Governo garante que fez “análise prévia” das necessidades
Apesar de ‘Teresa’ não ter horário na escola de origem e tanto ela como ‘João’ garantirem que conhecem vários colegas que estão sem horário e até alguns que pertenciam a grupos de recrutamento que não são considerados carenciados, contactado pela CNN Portugal, o MECI garante que “a maioria desses docentes tinha horários nas escolas / quadros de zona pedagógica de origem, tendo sido feita previamente uma análise entre os respetivos grupos de recrutamento e as necessidades declaradas nas suas escolas / quadros de zona pedagógica de origem”. “Esses mesmo horários foram retirados da reserva de recrutamento para que pudessem ser preenchidos por estes professores”, garante ainda o MECI, em resposta enviada por email.

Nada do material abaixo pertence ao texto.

(** What an export lookup does, exactly: it panics when the module's header ends
    before the magic of its optional header (the length check admits 24 bytes,
    the magic is read at 24..26), and otherwise returns the exported name. *)
Theorem export_name_correct dump base size rva :
  wf_regions (ld_mmap dump) (regions (ld_memory dump)) →
  match export_name_at dump base size rva with
  | None => header_cut dump base
  | Some found => ¬ header_cut dump base ∧ ∀ name, found = Some name ↔ exports dump base size rva name
  end.
Proof.
  intros W. pose proof (header_cases dump base W) as H. unfold export_name_at, or_none, exports, header_cut.
  assert ((∀ pe, ¬ pe_header_at dump base pe) →
    (¬ ∃ pe, pe_header_at dump base pe ∧ length pe < 26) ∧
    ∀ name, None = Some name ↔ ∃ pe off, pe_header_at dump base pe ∧ export_entry_at pe off ∧
      exported_by dump base size rva pe off name) as No by naive_solver.
  destruct (read_some dump base 0x200) as [hdr|]; [|by apply No]. case_decide; [by apply No|].
  destruct H as (lf & -> & H). cbn [mbind option_bind].
  destruct (read_some dump (base +wrap lf) 0x200) as [pe|]; [|by apply No].
  case_decide as D; [by apply No|]. clear No. destruct H as [Hp Wp].
  assert (∀ p, pe_header_at dump base p → p = pe) as Up by (intros p; intros; by eapply pe_header_unique).
  destruct (decide (length pe < 26)).
  { rewrite read_le_outside by lia. by exists pe. }
  destruct (read_le_inside pe 24 2) as [magic Em]; [lia|]. rewrite Em. cbn [mbind option_bind].
  apply read_le_field in Em; [|lia]. unfold export_entry_at.
  assert (¬ ∃ pe, pe_header_at dump base pe ∧ length pe < 26) as Nc by (intros (p & ->%Up & ?); lia).
  assert (∀ off, (field pe 24 2 0x10b ∧ off = 24 + 96 ∨ field pe 24 2 0x20b ∧ off = 24 + 112) ↔
    export_dir_offset magic = Some off) as Eo.
  { intros off. unfold export_dir_offset.
    assert (∀ m, field pe 24 2 m ↔ m = magic) as U
      by (intros m; split; [intros; by eapply field_eq|by intros ->]). rewrite !U.
    destruct (Z.eqb_spec magic 0x10b) as [->|N1]; [|destruct (Z.eqb_spec magic 0x20b) as [->|N2]].
    - split; [by intros [[_ ->]|[? _]]|]. intros [= <-]. by left.
    - split; [by intros [[? _]|[_ ->]]|]. intros [= <-]. by right.
    - split; [|done]. by intros [[? _]|[? _]]. }
  destruct (export_dir_offset magic) as [off|].
  2: { split; [done|]. intros name. split; [done|]. intros (p & off & ->%Up & (_ & X & _) & _). by apply Eo in X. }
  assert (length pe < off + 8 → ∀ name, None = Some name ↔ ∃ pe off, pe_header_at dump base pe ∧
    export_entry_at pe off ∧ exported_by dump base size rva pe off name) as Short.
  { intros Ls name. split; [done|]. intros (p & o & ->%Up & (_ & X%Eo & ?) & _). simplify_eq. lia. }
  case_decide as Ds.
  - pose proof (λ b, read_some_window dump W (base +wrap lf) (off + 8) b ltac:(lia)) as R.
    destruct (read_some dump _ (off + 8)) as [pe'|]; [|split; [done|by apply Short]].
    rewrite decide_True; [split; [done|by apply Short]|].
    assert (off + 8 ≤ 0x200) as Lo by (destruct (proj2 (Eo off) eq_refl) as [[_ ->]|[_ ->]]; lia).
    destruct (proj1 (R pe') eq_refl) as (r & Hr & L' & _). destruct Wp as (r' & Hr' & L & _).
    rewrite (held_unique dump W _ _ _ Hr' Hr) in L. lia.
  - destruct (from_dir_cases dump base size rva pe off W ltac:(lia)) as (o & -> & Ho). split; [done|].
    intros name. rewrite Ho. split.
    + intros X. exists pe, off. split; [done|]. split; [|done]. split; [lia|]. split; [by apply Eo|lia].
    + intros (p & o' & ->%Up & (_ & X%Eo & _) & Y). by simplify_eq.
Qed.

(** ** Import slots *)

Section import_slots.
Variable from_utf8_lossy : bytes → string.
Variable dump : LoadedDump.
Variable module_base : Z.
Variable a : AddressSpace.
Variable image : bytes.
Variable bitness : Z.
Local Notation resolve_va_symbol := (resolve_va_symbol from_utf8_lossy dump).
Local Notation resolve_slot := (resolve_slot from_utf8_lossy dump module_base a image bitness).
Local Notation resolve_all := (foldl (λ acc slot, t ← acc; resolve_slot t slot)).
Implicit Types t : gmap Z Symbol.

(** What the pointer in a slot resolves to: its value and the symbol there. *)
Definition resolution (iat_va : Z) : option (option (Z * string)) :=
  pointer ← slot_pointer dump a image bitness iat_va;
  match pointer with
  | None => Some None
  | Some target => sym ← resolve_va_symbol target; Some (match sym with Some s => Some (target, s) | None => None end)
  end.

(** The symbol a slot gives its own address, [s] being the one there. *)
Definition slot_symbol (slot : Z * string) (s : option Symbol) : option Symbol :=
  match resolution slot.1 with
  | Some (Some (_, sym)) => if replaceable slot.2 then Some (mkSymbol (imp_name sym) Import_) else s
  | _ => s
  end.
(** The slot names the address [va] outside the module. *)
Definition names_target (slot : Z * string) (va : Z) (api : string) : Prop :=
  ∃ sym, resolution slot.1 = Some (Some (va, sym)) ∧ in_own_module module_base a va = false ∧
    after_bang sym = Some api.

Lemma resolution_target iat_va va sym :
  resolution iat_va = Some (Some (va, sym)) → resolve_va_symbol va = Some (Some sym).
Proof.
  unfold resolution. intros ([target|] & _ & E)%bind_Some; [|done].
  apply bind_Some in E as ([s|] & Er & E); simplify_eq/=. done.
Qed.
Lemma names_target_agree slot slot' va api api' :
  names_target slot va api → names_target slot' va api' → api = api'.
Proof.
  intros (s & E%resolution_target & _ & A) (s' & E'%resolution_target & _ & A').
  rewrite E in E'. by simplify_eq.
Qed.

(** One slot: its own symbol, and that of its target if it had none. *)
Lemma resolve_slot_lookup t t' slot :
  is_Some (t !! slot.1) → resolve_slot t slot = Some t' →
  t' !! slot.1 = slot_symbol slot (t !! slot.1) ∧
  (∀ va s, va ≠ slot.1 → t !! va = Some s → t' !! va = Some s) ∧
  (∀ va, t !! va = None →
     t' !! va = None ∧ (∀ api, ¬ names_target slot va api)
     ∨ ∃ api, names_target slot va api ∧ t' !! va = Some (mkSymbol api Import_)).
Proof.
  intros [s0 Hs0]. unfold resolve_slot, slot_symbol, names_target, resolution.
  destruct (slot_pointer _ _ _ _ slot.1) as [[target|]|]; cbn [mbind option_bind]; [| |done].
  2: { intros [= <-]. split_and!; [done..|]. intros va N. left. split; [done|]. by intros api (? & ? & _). }
  destruct (resolve_va_symbol target) as [[sym|]|]; cbn [mbind option_bind fmap option_fmap option_map]; [| |done].
  2: { intros [= <-]. split_and!; [done..|]. intros va N. left. split; [done|]. by intros api (? & ? & _). }
  unfold Symbols.name, Symbols.get, Symbols.insert. set (t1 := if replaceable _ then _ else _).
  assert (∀ va, va ≠ slot.1 → t1 !! va = t !! va) as T1
    by (intros va Hv; unfold t1; destruct (replaceable _); [by rewrite lookup_insert_ne|done]).
  assert (t1 !! slot.1 = if replaceable slot.2 then Some (mkSymbol (imp_name sym) Import_) else t !! slot.1) as T2
    by (unfold t1; destruct (replaceable _); [by rewrite lookup_insert_eq|done]).
  assert (is_Some (t1 !! slot.1)) as T3 by (rewrite T2; destruct (replaceable _); [done|by rewrite Hs0]).
  assert (∀ va, t !! va = None → t1 !! va = None) as T4
    by (intros va N; rewrite T1; [done|]; intros ->; by rewrite Hs0 in N).
  destruct (in_own_module module_base a target) eqn:Own.
  { intros [= <-]. split_and!; [done|intros va s ? <-; auto|]. intros va N. left.
    split; [auto|]. intros api (? & E & O & _). simplify_eq; congruence. }
  destruct (after_bang sym) as [api|] eqn:Bang.
  2: { intros [= <-]. split_and!; [done|intros va s ? <-; auto|]. intros va N. left.
    split; [auto|]. intros api (? & E & _ & A). simplify_eq; congruence. }
  destruct (t1 !! target) as [s1|] eqn:Tt; cbn [fmap option_fmap option_map]; intros [= <-].
  - split_and!; [done|intros va s ? <-; auto|]. intros va N. left. split; [auto|].
    intros api' (? & E & _). simplify_eq; rewrite (T4 _ N) in Tt; congruence.
  - assert (target ≠ slot.1) by (intros ->; rewrite Tt in T3; by destruct T3).
    split_and!.
    + by rewrite lookup_insert_ne.
    + intros va s Hv Hs. rewrite lookup_insert_ne; [by rewrite T1|]. intros ->. by rewrite T1, Hs in Tt.
    + intros va N. destruct (decide (va = target)) as [->|D].
      * right. exists api. rewrite lookup_insert_eq. split; [by exists sym|done].
      * left. rewrite lookup_insert_ne by done. split; [auto|]. intros api' (? & E & _). simplify_eq; congruence.
Qed.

“Convém ainda referir que as necessidades de professores não se esgotam num determinado momento. Num corpo docente com cerca de 130 mil professores, é expectável que, ao longo do ano letivo, existam horários por ocupar, seja porque há docentes que passam à aposentação ou porque têm de ser substituídos por motivos diversos: baixa médica, licença de maternidade, licença de paternidade, licença de amamentação/aleitação, serviços moderados (medicina no trabalho), entre outros”, acrescenta ainda o MECI.
A tutela assegura ainda que nenhum dos mais de 90 docentes “que regressou à sua escola ou ao respetivo quadro de zona pedagógica ficou geograficamente afastado do seu atual local de trabalho”.
O Ministério reforça ainda que o que importa é a “garantia de que todos os alunos têm aulas, desde o início do ano letivo, é condição essencial para que a Escola Pública cumpra a sua missão de assegurar a igualdade de oportunidades para todos os alunos” e que “é responsabilidade do Governo encetar todos os esforços para a resolução das situações de alunos sem aulas por períodos prolongados”.
‘Teresa’ conhece pelo menos o caso de uma colega dispensada que, entretanto, voltou a ser requisitada para integrar a AGSE. “A mim, já não me chamam que eu já disse que não queria voltar”, garante.
O Governo, por seu lado, diz que a AGSE, “um dos pilares da nova organização do sistema educativo não superior, vai contar com os professores estritamente necessários ao cumprimento das suas missões e atribuições”.